While one can always insert a snarky criticism here (as I usually do) about how PBS is obsessed with the ’60s because its audience and potential donor pool is made up mostly (if not chiefly) of aging Baby Boomers, that would be wrong here.

It is true that the story of the Vietnam War and tales of the decade's protest movements and its clothes and culture have all been told before on PBS.

But it is a singular skill of the folks at Florentine Films -- the name of the Ken Burns documentary factory -- that they can take a subject like this one and put together so much new testimony and unearth so much imagery that has been seldom or never seen before that you end up understanding this story, which you thought you knew, in entirely new ways and from new angles.

This has long been the secret to these Burns documentaries. They are just so painstakingly put together. For example, the film and video footage seen in the “The Vietnam War” seems as if it could have come from hundreds of sources -- network television storerooms, government archives, even from North Vietnam.

The interview subjects are equally wide-ranging and shrewdly chosen, including war veterans from all three sides -- American, North Vietnamese and South Vietnamese, former government officials from all three, various veterans of the protest movement, journalists who covered the war, and family members whose sons or siblings fought in it.

Their stories are endlessly absorbing and new.
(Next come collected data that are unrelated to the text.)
(* ===== verification/Syscall.v ===== *)
(** * Syscall: the dispatcher, with system call tracing (kernel/syscall.c) *)

From S2P Require Import Prelude Params Machine Spinlock Strings Kalloc Uart Printk Sched Race Vm Sleeplock Blockdev Virtio Bio Log Fs Pipe File Proc Exec Sysargs Sysfile Sysproc.

(** The two tables of syscall.c are indexed by the same numbers. *)
Definition syscallnames (num : Z) : string :=
  match num with
  | 1 => "fork" | 2 => "exit" | 3 => "wait" | 4 => "pipe" | 5 => "read" | 6 => "kill"
  | 7 => "exec" | 8 => "fstat" | 9 => "chdir" | 10 => "dup" | 11 => "getpid" | 12 => "sbrk"
  | 13 => "pause" | 14 => "uptime" | 15 => "open" | 16 => "write" | 17 => "mknod"
  | 18 => "unlink" | 19 => "link" | 20 => "mkdir" | 21 => "close" | 22 => "sync"
  | 23 => "trace" | 24 => "race_inc" | 25 => "race_get" | 26 => "race_reset"
  | _ => ""
  end%string.

(** [NELEM(syscalls)] *)
Definition NSYSCALLS : Z := 27.

(** syscall(), over the table of handlers. *)
Definition syscall_with (handlers : Z -> option (K Z)) : K unit :=
  p ← curproc;
  a7 ← get_tf p TF_a7;
  let num := s32 a7 in
  match (if (0 <? num) && (num <? NSYSCALLS) then handlers num else None) with
  | Some handler =>
      (* Use num to lookup the system call function for num, call it, and
         store its return value in p->trapframe->a0 *)
      r ← handler;
      set_tf p TF_a0 r ;;
      pr ← getp p;
      when (negb (num =? SYS_exit) && traced (p_tracing pr) num)
        (a0 ← get_tf p TF_a0;
         printk (str "%d: %s -> %ld" ++ [10])
           [AInt (p_pid pr); AStr (Some (str (syscallnames num))); AInt a0] ;;
         mret tt)
  | None =>
      pr ← getp p;
      printk (str "%d %s: unknown sys call %d" ++ [10])
        [AInt (p_pid pr); AStr (Some (p_name pr)); AInt num] ;;
      set_tf p TF_a0 (u64 (-1))
  end.

Section syscall.
Context {SYM : Symbols} {DISK : BlockDev}.

Definition syscalls (num : Z) : option (K Z) :=
  match num with
  | 1 => Some sys_fork | 2 => Some sys_exit | 3 => Some sys_wait | 4 => Some sys_pipe
  | 5 => Some sys_read | 6 => Some sys_kill | 7 => Some sys_exec | 8 => Some sys_fstat
  | 9 => Some sys_chdir | 10 => Some sys_dup | 11 => Some sys_getpid | 12 => Some sys_sbrk
  | 13 => Some sys_pause | 14 => Some sys_uptime | 15 => Some sys_open | 16 => Some sys_write
  | 17 => Some sys_mknod | 18 => Some sys_unlink | 19 => Some sys_link | 20 => Some sys_mkdir
  | 21 => Some sys_close | 22 => Some sys_sync | 23 => Some sys_trace
  | 24 => Some sys_race_inc | 25 => Some sys_race_get | 26 => Some sys_race_reset
  | _ => None
  end.

Definition syscall : K unit := syscall_with syscalls.
End syscall.

(** ** What a traced call prints *)

(** Decimal numeral of a signed 64-bit number, as printk's %d and %ld print it. *)
Definition dec (x : Z) : list Z := printint_chars x 10 1.

(** The line syscall() prints for a traced call. *)
Definition trace_line (pid num r : Z) : list Z :=
  dec (s32 pid) ++ str ": " ++ str (syscallnames num) ++ str " -> " ++ dec (s64 r) ++ [10].

Lemma formatted_trace pid num r :
  formatted (str "%d: %s -> %ld" ++ [10])
    [AInt pid; AStr (Some (str (syscallnames num))); AInt r]
  = dec (s32 pid) ++ str ": " ++ cstr (str (syscallnames num)) ++ str " -> " ++ dec (s64 r) ++ [10].
Proof. unfold dec. generalize (str (syscallnames num)). intros name. reflexivity. Qed.

Lemma names_plain num : cstr (str (syscallnames num)) = str (syscallnames num)
  /\ Forall (fun c => c <> BACKSPACE) (str (syscallnames num)).
Proof.
  destruct num as [|n|n]; [by split| |by split].
  do 5 (destruct n as [n|n|]; try (split; [reflexivity|vm_compute; repeat constructor; discriminate])).
Qed.

Lemma trace_line_plain pid num r :
  formatted (str "%d: %s -> %ld" ++ [10])
    [AInt pid; AStr (Some (str (syscallnames num))); AInt r] ≫= cons_bytes = trace_line pid num r.
Proof.
  rewrite formatted_trace. destruct (names_plain num) as [-> Hn]. apply cons_bytes_plain.
  repeat (apply Forall_app; split); try (apply printint_chars_plain || exact Hn);
    vm_compute; repeat constructor; discriminate.
Qed.

(** *** Trapframe accesses *)
Definition tf_addr (s : kst) (p : nat) (off : Z) : Z := p_trapframe (proc_at s p) + off.

Lemma get_tf_eq p off s : get_tf p off s = Done (ld64 (k_mem s) (tf_addr s p off)) s.
Proof. done. Qed.

Lemma set_tf_eq p off v s :
  set_tf p off v s = Done tt (set_k_mem (st64 (k_mem s) (tf_addr s p off) v) s).
Proof. done. Qed.

(** What the printing at the end of a system call needs of the state. *)
Definition can_print (s : kst) : Prop :=
  printing_ok s /\ lock_free LK_pr s /\ c_noff (k_cpu s) + 1 < 2 ^ 30.

(** The call [num] that process [p] makes. *)
Definition calls (p : nat) (num : Z) (s : kst) : Prop :=
  cpu_ok s /\ c_proc (k_cpu s) = Some p /\ s32 (ld64 (k_mem s) (tf_addr s p TF_a7)) = num.

Lemma syscall_enter handlers p num s h :
  calls p num s -> 0 < num < NSYSCALLS -> handlers num = Some h ->
  syscall_with handlers s = (
      r ← h;
      set_tf p TF_a0 r ;;
      pr ← getp p;
      when (negb (num =? SYS_exit) && traced (p_tracing pr) num)
        (a0 ← get_tf p TF_a0;
         printk (str "%d: %s -> %ld" ++ [10])
           [AInt (p_pid pr); AStr (Some (str (syscallnames num))); AInt a0] ;;
         mret tt)) (touch s).
Proof.
  intros (Hok & Hp & Hn) Hr Hh. unfold syscall_with.
  erewrite bind_Done by by apply curproc_eq.
  erewrite bind_Done by apply get_tf_eq. cbv zeta.
  change (s32 (ld64 (k_mem (touch s)) (tf_addr (touch s) p TF_a7)))
    with (s32 (ld64 (k_mem s) (tf_addr s p TF_a7))).
  rewrite Hn. destruct (Z.ltb_spec 0 num), (Z.ltb_spec num NSYSCALLS); try lia.
  cbn [andb]. by rewrite Hh.
Qed.

(** C1: tracing prints exactly what it should.  When process [p] makes a
    call whose handler returns [r] in a state where the console can print,
    syscall() stores [r] in the process's a0, and afterwards the console output
    has grown by the line "<pid>: <name> -> <r>" if the process's tracing word
    selects the call and the call is not exit, and by nothing otherwise; the
    process table is as the handler left it. *)
Theorem syscall_traces handlers p num s h r s1 :
  calls p num s -> 0 < num < NSYSCALLS -> handlers num = Some h ->
  h (touch s) = Done r s1 -> can_print s1 ->
  exists s2, syscall_with handlers s = Done tt s2
    /\ ld64 (k_mem s2) (tf_addr s2 p TF_a0) = u64 r
    /\ u_out (k_uart s2) = u_out (k_uart s1) ++
         (if negb (num =? SYS_exit) && traced (p_tracing (proc_at s1 p)) num
          then map u8 (trace_line (p_pid (proc_at s1 p)) num (u64 r)) else [])
    /\ k_procs s2 = k_procs s1.
Proof.
  intros Hc Hr Hh Hrun (Hpr & Hlk & Hn).
  rewrite (syscall_enter handlers p num s h Hc Hr Hh).
  erewrite bind_Done by exact Hrun.
  erewrite bind_Done by apply set_tf_eq.
  unfold getp. rewrite bind_gets.
  set (s2 := set_k_mem _ s1).
  change (proc_at s2 p) with (proc_at s1 p).
  assert (ld64 (k_mem s2) (tf_addr s2 p TF_a0) = u64 r) as Ha0 by apply ld64_st64_same.
  destruct (negb (num =? SYS_exit) && traced (p_tracing (proc_at s1 p)) num); cbn [when].
  - erewrite bind_Done by apply get_tf_eq. rewrite Ha0.
    destruct (printk_out (str "%d: %s -> %ld" ++ [10])
      [AInt (p_pid (proc_at s1 p)); AStr (Some (str (syscallnames num))); AInt (u64 r)] s2)
      as (u & Hu & Ho & _); [exact Hpr|exact Hlk|exact Hn|].
    erewrite bind_Done by exact Hu. eexists. split; [reflexivity|].
    split; [exact Ha0|]. split; [|done]. cbn. by rewrite Ho, trace_line_plain.
  - eexists. split; [reflexivity|]. split; [exact Ha0|]. split; [|done]. by rewrite app_nil_r.
Qed.

(** A process asking for system call [num] with first argument [a0]; its
    tracing word is [tr]. *)
Definition trap_kst (num a0 tr : Z) : kst :=
  let s := idle_kst in
  let tf := 0x80100000 in
  set_k_mem (st64 (st64 (k_mem s) (tf + TF_a7) num) (tf + TF_a0) a0)
    (set_k_procs (alter (fun p => set_p_tracing tr (set_p_trapframe tf p)) 0%nat (k_procs s)) s).

Lemma trap_kst_calls num a0 tr :
  0 <= num < 2 ^ 31 -> calls 0 num (trap_kst num a0 tr).
Proof.
  intros Hn. split; [split; [done|intros H; by vm_compute in H]|]. split; [reflexivity|].
  change (s32 (ld64 (st64 (st64 (k_mem idle_kst) (0x80100000 + TF_a7) num) (0x80100000 + TF_a0) a0)
    (0x80100000 + TF_a7)) = num).
  rewrite ld64_st64_other by (right; vm_compute; discriminate). rewrite ld64_st64_same.
  rewrite u64_small by lia. apply s32_small. lia.
Qed.

Lemma syscall_traces_witness :
  exists s2, @syscall built_kernel virtio_disk (trap_kst SYS_getpid 0 1) = Done tt s2
    /\ u_out (k_uart s2) = str "1: getpid -> 1" ++ [10].
Proof.
  destruct (syscall_traces (@syscalls built_kernel virtio_disk) 0 SYS_getpid (trap_kst SYS_getpid 0 1)
              sys_getpid 1 (touch (touch (trap_kst SYS_getpid 0 1)))) as (s2 & H1 & _ & H2 & _).
  - apply trap_kst_calls. unfold SYS_getpid. lia.
  - unfold SYS_getpid, NSYSCALLS. lia.
  - reflexivity.
  - reflexivity.
  - split; [split_and!; [split; [done|intros H; by vm_compute in H]|done..]|].
    split; [by eexists|reflexivity].
  - exists s2. split; [exact H1|]. rewrite H2. vm_compute. reflexivity.
Defined.

(** C40: an unknown system call is rejected.  When the number in a7 is not
    positive, is past the table, or names no handler, no handler runs: syscall()
    prints "<pid> <name>: unknown sys call <num>" and returns -1 in a0. *)
Theorem syscall_unknown handlers p num s :
  calls p num s -> can_print s ->
  (num <= 0 \/ NSYSCALLS <= num \/ handlers num = None) ->
  exists s2, syscall_with handlers s = Done tt s2
    /\ ld64 (k_mem s2) (tf_addr s2 p TF_a0) = 2 ^ 64 - 1
    /\ u_out (k_uart s2) = u_out (k_uart s) ++
         map u8 (formatted (str "%d %s: unknown sys call %d" ++ [10])
           [AInt (p_pid (proc_at s p)); AStr (Some (p_name (proc_at s p))); AInt num] ≫= cons_bytes)
    /\ k_procs s2 = k_procs s.
Proof.
  intros (Hok & Hp & Hn) ((_ & Hpk & Hpd) & Hlk & Hnf) Hbad. unfold syscall_with.
  erewrite bind_Done by by apply curproc_eq.
  erewrite bind_Done by apply get_tf_eq. cbv zeta.
  change (s32 (ld64 (k_mem (touch s)) (tf_addr (touch s) p TF_a7)))
    with (s32 (ld64 (k_mem s) (tf_addr s p TF_a7))).
  rewrite Hn.
  assert ((if (0 <? num) && (num <? NSYSCALLS) then handlers num else None) = None) as ->.
  { destruct (Z.ltb_spec 0 num), (Z.ltb_spec num NSYSCALLS); cbn; try done.
    destruct Hbad as [?|[?|?]]; [lia|lia|done]. }
  unfold getp. rewrite bind_gets. change (proc_at (touch s) p) with (proc_at s p).
  destruct (printk_out (str "%d %s: unknown sys call %d" ++ [10])
    [AInt (p_pid (proc_at s p)); AStr (Some (p_name (proc_at s p))); AInt num] (touch s))
    as (u & Hu & Ho & _).
  { split_and!; [by apply cpu_ok_touch|done..]. }
  { exact Hlk. }
  { unfold touch, touch_cpu. by destruct (_ =? _). }
  erewrite bind_Done by exact Hu. rewrite set_tf_eq.
  eexists. split; [reflexivity|]. split; [|split; [exact Ho|done]].
  unfold tf_addr. cbn. rewrite ld64_st64_same. reflexivity.
Qed.

Lemma syscall_unknown_witness :
  exists s2, @syscall built_kernel virtio_disk (trap_kst 27 0 0) = Done tt s2
    /\ u_out (k_uart s2) = str "1 : unknown sys call 27" ++ [10].
Proof.
  destruct (syscall_unknown (@syscalls built_kernel virtio_disk) 0 27 (trap_kst 27 0 0)) as (s2 & H1 & _ & H2 & _).
  - apply trap_kst_calls. lia.
  - split; [split_and!; [split; [done|intros H; by vm_compute in H]|done..]|].
    split; [by eexists|reflexivity].
  - right. left. reflexivity.
  - exists s2. split; [exact H1|]. rewrite H2. vm_compute. reflexivity.
Defined.

(** *** The tracing word *)
Lemma land_shiftl_bit t n : 0 <= n -> truthy (Z.land t (Z.shiftl 1 n)) = Z.testbit t n.
Proof.
  intros Hn. rewrite Z.shiftl_1_l.
  assert (Z.land t (2 ^ n) = if Z.testbit t n then 2 ^ n else 0) as ->.
  { apply Z.bits_inj'. intros k Hk. rewrite Z.land_spec, Z.pow2_bits_eqb by lia.
    destruct (Z.eqb_spec n k) as [<-|].
    - destruct (Z.testbit t n); rewrite ?Z.pow2_bits_true, ?Z.bits_0 by lia; done.
    - rewrite andb_false_r. destruct (Z.testbit t n); rewrite ?Z.bits_0; [|done].
      symmetry. apply Z.pow2_bits_false. lia. }
  destruct (Z.testbit t n); [|done]. apply truthy_true. lia.
Qed.

(** C3: trace(v).  The call sets the caller's tracing word to [v] and
    returns 0, and touches no other process; from then on a call [num] is
    traced exactly when [v] is 1 or bit [num] of [v] is set, so 0 traces
    nothing and 1 everything. *)
Theorem sys_trace_selects p s v :
  cpu_ok s -> c_proc (k_cpu s) = Some p -> (p < length (k_procs s))%nat ->
  s32 (ld64 (k_mem s) (tf_addr s p TF_a0)) = v ->
  exists s1, sys_trace s = Done 0 s1
    /\ k_procs s1 = alter (set_p_tracing v) p (k_procs s)
    /\ k_mem s1 = k_mem s /\ k_uart s1 = k_uart s
    /\ forall num, 0 < num < NSYSCALLS ->
         traced (p_tracing (proc_at s1 p)) num = (v =? 1) || Z.testbit v num.
Proof.
  intros Hok Hp Hlen Hv. unfold sys_trace, argint, argraw.
  erewrite bind_Done.
  2:{ erewrite bind_Done; [reflexivity|]. erewrite bind_Done by by apply curproc_eq. apply get_tf_eq. }
  erewrite bind_Done.
  2:{ apply curproc_eq; [by apply cpu_ok_touch|by rewrite hw_touch_proc]. }
  rewrite touch_touch. change (ld64 (k_mem (touch s)) (tf_addr (touch s) p TF_a0))
    with (ld64 (k_mem s) (tf_addr s p TF_a0)). rewrite Hv.
  erewrite bind_Done by reflexivity.
  eexists. split; [reflexivity|]. split_and!; try done.
  intros num Hnum. rewrite (proc_at_alter p _ (touch s)) by done. cbn.
  unfold traced. by rewrite land_shiftl_bit by lia.
Qed.

Lemma sys_trace_selects_witness :
  exists s1, sys_trace (trap_kst SYS_trace 5 0) = Done 0 s1
    /\ traced (p_tracing (proc_at s1 0)) SYS_exit = true.
Proof.
  destruct (sys_trace_selects 0 (trap_kst SYS_trace 5 0) 5) as (s1 & H1 & _ & _ & _ & H2).
  - split; [done|intros H; by vm_compute in H].
  - reflexivity.
  - vm_compute. lia.
  - vm_compute. reflexivity.
  - exists s1. split; [exact H1|]. rewrite H2 by (unfold SYS_exit, NSYSCALLS; lia). reflexivity.
Defined.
As the stories pile up, tracing the descent of the divided Vietnam into chaos throughout the post-World War II era, you become gripped by a feeling of great foreboding as the situation becomes irretrievably worse with each passing year.

By the time the documentary reaches the buildup of American forces in 1964 and ’65 (Part 3), you are left with the impression of how screwed up the whole thing was, how wrong everybody's judgement was, how wasteful and dishonest the government was (principally Lyndon Johnson and his advisers), and how chaotic and tumultuous America became.

It was a harrowing time, particularly for those of us who were children in the 1960s. For better or worse, this documentary brings it all back home in a way no other documentary on the war and its era ever has.

It is almost never said of a TV show -- at least by me -- but “The Vietnam War” is a masterpiece. It is not to be missed.